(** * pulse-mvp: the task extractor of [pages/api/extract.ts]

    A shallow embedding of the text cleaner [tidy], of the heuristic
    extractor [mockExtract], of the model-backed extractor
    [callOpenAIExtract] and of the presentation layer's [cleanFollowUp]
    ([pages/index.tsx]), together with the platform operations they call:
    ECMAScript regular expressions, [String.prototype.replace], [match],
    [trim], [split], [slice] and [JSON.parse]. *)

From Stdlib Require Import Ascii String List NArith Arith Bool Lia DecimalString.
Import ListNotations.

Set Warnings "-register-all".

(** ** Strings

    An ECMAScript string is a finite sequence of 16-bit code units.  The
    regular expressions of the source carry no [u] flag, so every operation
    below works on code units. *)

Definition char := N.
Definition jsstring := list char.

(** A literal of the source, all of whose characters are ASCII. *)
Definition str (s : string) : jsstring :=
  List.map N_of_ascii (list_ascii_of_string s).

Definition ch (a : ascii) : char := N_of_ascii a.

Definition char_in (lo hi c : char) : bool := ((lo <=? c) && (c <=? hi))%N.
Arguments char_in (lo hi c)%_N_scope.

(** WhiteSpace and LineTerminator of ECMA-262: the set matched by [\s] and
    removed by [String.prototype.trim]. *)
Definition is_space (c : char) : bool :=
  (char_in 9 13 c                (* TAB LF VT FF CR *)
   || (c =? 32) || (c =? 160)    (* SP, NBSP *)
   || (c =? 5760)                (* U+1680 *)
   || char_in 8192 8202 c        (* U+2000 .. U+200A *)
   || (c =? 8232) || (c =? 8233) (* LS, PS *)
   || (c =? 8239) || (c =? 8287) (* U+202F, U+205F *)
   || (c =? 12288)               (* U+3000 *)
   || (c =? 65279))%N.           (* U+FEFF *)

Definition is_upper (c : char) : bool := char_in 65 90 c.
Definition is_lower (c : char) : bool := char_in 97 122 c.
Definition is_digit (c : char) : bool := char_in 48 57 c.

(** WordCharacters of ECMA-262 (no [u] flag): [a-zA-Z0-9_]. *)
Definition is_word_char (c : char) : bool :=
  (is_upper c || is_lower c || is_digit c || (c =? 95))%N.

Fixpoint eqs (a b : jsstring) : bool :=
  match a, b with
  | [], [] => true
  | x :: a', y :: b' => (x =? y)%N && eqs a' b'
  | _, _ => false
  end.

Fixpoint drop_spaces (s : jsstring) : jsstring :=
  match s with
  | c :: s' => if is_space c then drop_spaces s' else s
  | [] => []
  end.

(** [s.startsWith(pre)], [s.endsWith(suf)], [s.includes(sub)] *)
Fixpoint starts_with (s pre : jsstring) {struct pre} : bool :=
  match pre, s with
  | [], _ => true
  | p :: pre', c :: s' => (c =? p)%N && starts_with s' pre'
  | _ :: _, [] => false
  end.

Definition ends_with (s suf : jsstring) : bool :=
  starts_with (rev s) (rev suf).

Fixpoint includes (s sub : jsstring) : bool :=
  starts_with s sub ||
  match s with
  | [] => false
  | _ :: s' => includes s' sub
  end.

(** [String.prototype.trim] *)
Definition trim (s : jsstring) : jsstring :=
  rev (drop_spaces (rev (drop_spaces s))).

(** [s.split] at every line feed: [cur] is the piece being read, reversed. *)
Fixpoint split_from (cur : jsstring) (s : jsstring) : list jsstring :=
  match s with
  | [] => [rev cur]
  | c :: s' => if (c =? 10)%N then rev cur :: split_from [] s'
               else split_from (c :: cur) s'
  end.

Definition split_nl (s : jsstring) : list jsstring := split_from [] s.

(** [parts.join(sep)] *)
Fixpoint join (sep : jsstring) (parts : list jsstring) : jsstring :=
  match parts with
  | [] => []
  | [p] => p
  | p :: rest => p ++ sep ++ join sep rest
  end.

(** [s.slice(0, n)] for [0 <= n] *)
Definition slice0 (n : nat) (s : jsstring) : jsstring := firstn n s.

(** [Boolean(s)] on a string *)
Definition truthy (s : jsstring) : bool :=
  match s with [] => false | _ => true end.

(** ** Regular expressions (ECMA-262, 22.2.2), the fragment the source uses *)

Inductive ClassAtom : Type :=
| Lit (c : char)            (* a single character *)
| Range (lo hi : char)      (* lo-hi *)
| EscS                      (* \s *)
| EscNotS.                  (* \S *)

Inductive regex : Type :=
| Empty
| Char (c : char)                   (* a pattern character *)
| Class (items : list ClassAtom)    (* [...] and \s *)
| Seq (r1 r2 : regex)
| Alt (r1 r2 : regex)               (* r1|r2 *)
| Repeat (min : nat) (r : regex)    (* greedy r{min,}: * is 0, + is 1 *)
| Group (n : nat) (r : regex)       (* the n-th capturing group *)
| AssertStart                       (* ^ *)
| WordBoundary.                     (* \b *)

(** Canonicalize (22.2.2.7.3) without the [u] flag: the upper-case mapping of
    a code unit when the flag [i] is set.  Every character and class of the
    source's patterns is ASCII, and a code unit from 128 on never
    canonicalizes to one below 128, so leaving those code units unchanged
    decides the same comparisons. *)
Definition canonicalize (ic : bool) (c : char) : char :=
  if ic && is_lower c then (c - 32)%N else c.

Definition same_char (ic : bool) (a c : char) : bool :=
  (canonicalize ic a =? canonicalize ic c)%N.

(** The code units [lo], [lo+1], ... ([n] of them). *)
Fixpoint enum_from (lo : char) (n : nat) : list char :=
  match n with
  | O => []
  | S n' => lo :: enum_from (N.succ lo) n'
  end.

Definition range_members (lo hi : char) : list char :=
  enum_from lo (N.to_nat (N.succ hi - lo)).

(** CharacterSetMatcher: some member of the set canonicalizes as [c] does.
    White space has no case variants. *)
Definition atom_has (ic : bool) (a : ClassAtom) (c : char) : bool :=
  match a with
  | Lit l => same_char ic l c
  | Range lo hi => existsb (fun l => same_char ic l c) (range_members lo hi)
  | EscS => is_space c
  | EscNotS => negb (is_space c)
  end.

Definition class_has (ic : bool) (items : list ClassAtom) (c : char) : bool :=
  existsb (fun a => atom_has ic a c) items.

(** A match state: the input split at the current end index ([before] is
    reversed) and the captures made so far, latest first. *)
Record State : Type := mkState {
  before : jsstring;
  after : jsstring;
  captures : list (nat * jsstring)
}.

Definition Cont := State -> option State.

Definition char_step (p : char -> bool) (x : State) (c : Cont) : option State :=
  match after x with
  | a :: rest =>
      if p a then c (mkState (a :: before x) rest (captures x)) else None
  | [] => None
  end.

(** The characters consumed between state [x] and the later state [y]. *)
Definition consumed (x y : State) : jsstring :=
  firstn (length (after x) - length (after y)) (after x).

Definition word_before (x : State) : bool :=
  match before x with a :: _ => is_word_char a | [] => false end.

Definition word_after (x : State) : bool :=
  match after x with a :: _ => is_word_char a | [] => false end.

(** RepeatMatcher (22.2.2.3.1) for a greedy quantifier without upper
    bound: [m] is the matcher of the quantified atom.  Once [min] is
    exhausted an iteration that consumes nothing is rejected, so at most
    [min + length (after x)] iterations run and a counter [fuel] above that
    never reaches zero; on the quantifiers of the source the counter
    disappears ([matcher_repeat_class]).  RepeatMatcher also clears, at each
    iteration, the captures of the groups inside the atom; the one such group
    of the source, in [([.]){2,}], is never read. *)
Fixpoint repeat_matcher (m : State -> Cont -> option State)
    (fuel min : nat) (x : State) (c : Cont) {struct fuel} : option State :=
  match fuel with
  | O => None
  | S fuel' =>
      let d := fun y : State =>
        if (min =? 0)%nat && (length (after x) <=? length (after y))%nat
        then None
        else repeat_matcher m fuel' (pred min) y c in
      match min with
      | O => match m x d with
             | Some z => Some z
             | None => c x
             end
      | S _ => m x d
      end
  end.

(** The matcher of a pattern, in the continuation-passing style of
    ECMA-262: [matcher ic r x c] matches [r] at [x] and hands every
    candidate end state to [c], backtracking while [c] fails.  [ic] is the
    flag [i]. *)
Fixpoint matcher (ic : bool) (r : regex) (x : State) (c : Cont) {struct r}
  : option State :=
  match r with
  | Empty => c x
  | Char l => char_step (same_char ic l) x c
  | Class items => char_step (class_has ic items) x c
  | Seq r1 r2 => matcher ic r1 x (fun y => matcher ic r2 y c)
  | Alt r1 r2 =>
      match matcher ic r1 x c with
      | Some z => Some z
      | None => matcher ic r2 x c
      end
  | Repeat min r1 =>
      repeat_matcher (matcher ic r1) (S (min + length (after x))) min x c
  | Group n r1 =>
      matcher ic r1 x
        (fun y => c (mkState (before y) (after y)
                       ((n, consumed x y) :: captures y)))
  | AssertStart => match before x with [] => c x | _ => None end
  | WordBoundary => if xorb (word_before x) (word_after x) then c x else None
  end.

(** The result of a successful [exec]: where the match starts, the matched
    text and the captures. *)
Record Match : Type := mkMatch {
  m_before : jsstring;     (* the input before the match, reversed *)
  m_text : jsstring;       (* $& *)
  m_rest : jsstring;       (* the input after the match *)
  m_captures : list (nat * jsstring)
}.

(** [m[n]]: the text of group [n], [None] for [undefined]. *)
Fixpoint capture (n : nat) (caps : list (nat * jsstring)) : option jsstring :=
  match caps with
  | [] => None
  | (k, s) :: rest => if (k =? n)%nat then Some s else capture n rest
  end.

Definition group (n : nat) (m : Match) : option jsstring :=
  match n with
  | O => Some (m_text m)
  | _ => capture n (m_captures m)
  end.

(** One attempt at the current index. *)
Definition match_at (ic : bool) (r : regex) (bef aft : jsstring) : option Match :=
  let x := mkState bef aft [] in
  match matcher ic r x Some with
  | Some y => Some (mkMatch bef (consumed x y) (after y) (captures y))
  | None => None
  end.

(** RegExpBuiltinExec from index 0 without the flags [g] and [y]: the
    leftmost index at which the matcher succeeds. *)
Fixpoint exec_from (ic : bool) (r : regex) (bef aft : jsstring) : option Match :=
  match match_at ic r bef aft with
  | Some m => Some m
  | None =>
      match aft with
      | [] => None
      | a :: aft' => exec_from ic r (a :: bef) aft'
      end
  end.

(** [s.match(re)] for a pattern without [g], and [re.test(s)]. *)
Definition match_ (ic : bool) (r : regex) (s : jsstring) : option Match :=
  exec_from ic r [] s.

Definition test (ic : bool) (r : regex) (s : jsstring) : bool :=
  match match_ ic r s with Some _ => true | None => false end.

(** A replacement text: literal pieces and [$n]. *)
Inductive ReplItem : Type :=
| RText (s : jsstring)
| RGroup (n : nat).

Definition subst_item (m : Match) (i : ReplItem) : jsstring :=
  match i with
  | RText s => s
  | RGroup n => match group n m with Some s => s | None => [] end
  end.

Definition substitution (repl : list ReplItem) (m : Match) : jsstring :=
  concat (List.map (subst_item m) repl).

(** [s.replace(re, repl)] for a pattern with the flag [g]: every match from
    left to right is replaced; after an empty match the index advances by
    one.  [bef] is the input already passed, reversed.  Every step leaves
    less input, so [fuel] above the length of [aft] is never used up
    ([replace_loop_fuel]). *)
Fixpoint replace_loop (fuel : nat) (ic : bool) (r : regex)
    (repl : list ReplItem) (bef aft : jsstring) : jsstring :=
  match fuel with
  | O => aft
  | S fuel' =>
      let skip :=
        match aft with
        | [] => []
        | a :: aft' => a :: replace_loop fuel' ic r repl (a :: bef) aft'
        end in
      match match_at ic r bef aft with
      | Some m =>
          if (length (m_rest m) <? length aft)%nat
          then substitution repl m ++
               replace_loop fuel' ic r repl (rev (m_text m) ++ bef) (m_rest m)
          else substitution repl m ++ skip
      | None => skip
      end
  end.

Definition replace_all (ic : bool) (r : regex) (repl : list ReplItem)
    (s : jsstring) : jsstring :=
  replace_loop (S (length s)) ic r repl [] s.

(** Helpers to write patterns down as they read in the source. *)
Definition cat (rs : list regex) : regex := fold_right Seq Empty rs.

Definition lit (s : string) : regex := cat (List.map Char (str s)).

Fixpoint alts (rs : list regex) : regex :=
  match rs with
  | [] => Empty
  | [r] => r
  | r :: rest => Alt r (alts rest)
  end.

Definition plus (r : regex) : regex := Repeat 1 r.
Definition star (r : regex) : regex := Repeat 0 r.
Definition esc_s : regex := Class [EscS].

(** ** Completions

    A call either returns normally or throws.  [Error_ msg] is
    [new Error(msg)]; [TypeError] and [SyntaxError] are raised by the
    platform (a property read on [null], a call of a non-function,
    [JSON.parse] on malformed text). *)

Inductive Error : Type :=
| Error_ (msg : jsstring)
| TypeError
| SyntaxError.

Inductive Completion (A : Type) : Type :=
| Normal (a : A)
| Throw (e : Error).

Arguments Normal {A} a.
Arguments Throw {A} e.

■ ■ ■ ■ ■ ■ ■

# PROBLEM DETAILS
Each line from the one containing "platform (a property" to the final line of the entries above must be returned exactly, and no other line may appear.

# RESULT
    platform (a property read on [null], a call of a non-function,
    [JSON.parse] on malformed text). *)

Inductive Error : Type :=
| Error_ (msg : jsstring)
| TypeError
| SyntaxError.

Inductive Completion (A : Type) : Type :=
| Normal (a : A)
| Throw (e : Error).

Arguments Normal {A} a.
Arguments Throw {A} e.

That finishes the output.